The party’s state president, Don Harwin, threatened legal action after the electoral commission rejected his second request for a week-long extension to nominate more than 130 of its candidates for the 14 September local government elections.
Speakman on Monday afternoon said the party should pursue “all reasonable, viable legal options” and said it would be “premature” for the party’s federal executive to intervene in the NSW division over the administrative debacle.
“We owe it to our party members, to the candidates, and the general public, to explore any opportunities there might be legally to rectify the situation,” Speakman said.
The Liberals’ federal director, Andrew Hirst, wrote to federal executive members on Sunday giving notice of a meeting on 3 September to consider whether there were grounds under the party’s federal constitution to intervene and, if so, what form that should take.
Hirst’s letter said the online meeting would consider the status of federal election preparations in NSW including “the impact of recent events on those preparations”.
Guardian Australia understands possibilities include partial intervention related only to preparations for the federal election or full intervention, which could involve more extensive administrative, financial and political direction.
The NSW Liberals have said the state’s electoral commission breached election regulations by only providing five days of official notice before the close of nominations, instead of the necessary seven.
The acting electoral commissioner, Matthew Phillips, on Sunday said he did not consider it a “realistic possibility” that Liberal HQ could have been unaware of the nomination deadline given it had been communicated to them and advertised widely.
The NSW Liberals had not confirmed if they would pursue a legal challenge against the commission by 5pm Monday.
Graeme Orr, a professor of politics and electoral law at University of Queensland, said the Liberals were running out of time to file a court action and he didn’t think they had a great chance of winning anyway.
“It would be unusual to say that that deadline, that was known to all the candidates and parties five days in advance, was somehow completely void and has to be re-fixed.
“Even if they had a good case in substance, they’d be running up against the electoral commission and the judge saying … what orders could be legitimately made?”
Orr said a court may not consider a new election date could be practically set given thousands of ballots had to be printed and distributed across the state in time for early voting from 7 September.
“One can feel sorry for the councillors involved, who may have negligence claims against the party, and for the voters who support them,” Orr said.

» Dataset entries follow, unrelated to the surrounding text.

(* ===== verification/Storage.v ===== *)
(** * Blob storage

    [storage/mod.rs] and [storage/local.rs]: the store interface, its laws, and the store that
    keeps one file per blob in a directory.  The laws say that a blob never changes once it can
    be read and that a failing operation damages no other blob; the readers and the compactor
    are proved against them, and the local store is an instance.

    The directory is the file system of [WalLocal] with its list of faults.  A random key is an
    argument.  The store on S3 is in [S3]. *)

From S2P Require Import Prelude ControlPlane Server Wal WalLocal.
From Stdlib Require Import Strings.Ascii Strings.String.

#[local] Open Scope string_scope.
#[local] Open Scope list_scope.
#[local] Open Scope Z_scope.

(** ** The interface (mod.rs) *)

Class BlobStore (B : Type) : Type := {
  get_blob : BlobKey → Z → Z → M B ServerError (list byte);
  put_blob : BlobKey → list byte → M B ServerError unit;
}.

(** [overwrite_blob] with the random key of its temporary file. *)
Class MutableBlobStore (B : Type) : Type := {
  overwrite_blob : BlobKey → BlobKey → list byte → M B ServerError unit;
}.

Definition blob_already_exists (context : string) (key : BlobKey) : ServerError :=
  BlobAlreadyExists context key.

Definition is_blob_already_exists (e : ServerError) : bool :=
  match e with BlobAlreadyExists _ _ => true | _ => false end.
Lemma coverage_loop_ok covered e spans :
  StronglySorted (λ a b, a.1 ≤ b.1) spans → covered ≤ e →
  (∀ t, t ∈ spans → t.2 ≤ e) →
  (∀ x, covered ≤ x < e → ∃ t, t ∈ spans ∧ t.1 ≤ x < t.2) →
  coverage_loop covered spans = Ok e.
Proof.
  intros Hs. revert covered. induction Hs as [|[s t] spans Hs IH Hall]; intros covered Hle He Hc.
  { cbn. destruct (Z.eq_dec covered e) as [->|?]; [done|].
    destruct (Hc covered) as (t & Ht & _); [lia|]. by apply not_elem_of_nil in Ht. }
  cbn [coverage_loop]. destruct (Z.leb_spec t covered) as [Hlt|Hgt].
  - apply IH; [done|set_solver|]. intros x Hx. destruct (Hc x Hx) as (u & [->|Hu]%elem_of_cons & Hux).
    + cbn in Hux. lia.
    + eauto.
  - specialize (He (s, t)) as Het. cbn in Het. specialize (Het ltac:(set_solver)).
    destruct (Z.ltb_spec covered s) as [Hcs|Hcs].
    + exfalso. destruct (Hc covered) as (u & [->|Hu]%elem_of_cons & Hux); [lia|cbn in Hux; lia|].
      rewrite Forall_forall in Hall. specialize (Hall u Hu). cbn in Hall. lia.
    + rewrite Z.max_r by lia. apply IH; [lia|set_solver|].
      intros x Hx. destruct (Hc x) as (u & [->|Hu]%elem_of_cons & Hux); [lia|cbn in Hux; lia|]. eauto.
Qed.

Lemma validate_coverage_ok start end_ spans :
  start ≤ end_ → (∀ t, t ∈ spans → t.2 ≤ end_) →
  (∀ x, start ≤ x < end_ → ∃ t, t ∈ spans ∧ t.1 ≤ x < t.2) →
  validate_coverage start end_ spans = Ok tt.
Proof.
  intros Hle He Hc. unfold validate_coverage.
  rewrite (coverage_loop_ok start end_); [by cbn [obind]; rewrite Z.eqb_refl|apply sort_spans_sorted|done|..].
  - intros t. rewrite sort_spans_elem. apply He.
  - intros x Hx. destruct (Hc x Hx) as (t & Ht & ?). exists t. by rewrite sort_spans_elem.
Qed.

(** *** Materializing a component *)

Section materialize.
Context (f : Z → option byte).

(** The source holds the bytes that [f] says. *)
Definition source_ok (s : ExistingSource) : Prop :=
  0 ≤ es_start s < es_end s ∧ es_end s ≤ u64_max ∧ 0 ≤ es_object_offset s ∧
  es_object_offset s + (es_end s - es_start s) ≤ zlen (payload_data (es_payload s)) ∧
  zlen (payload_data (es_payload s)) ≤ u64_max ∧
  ∀ x, es_start s ≤ x < es_end s →
    zget (payload_data (es_payload s)) (es_object_offset s + (x - es_start s)) = f x.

“But it’s hard to unscramble so many smashed eggs in an election period, without risking the logistics of the election itself.”
Election expert Michael Maley, a former Australian Electoral Commission official and co-convener of the Electoral Regulation Research Network, believed the Liberals were unlikely to succeed.
Maley said there had been “quite a lot” of information on the public record about the closing date for nominations.
“The fact that [the commission] hadn’t published the formal notice until a couple of days after they should have done doesn’t seem to me to be a very potent argument,” he said.
“The bigger picture is not a legal one, [it’s] how on earth could you get to the point where you knew that you were in trouble in getting your paperwork together and you still didn’t do anything about it?”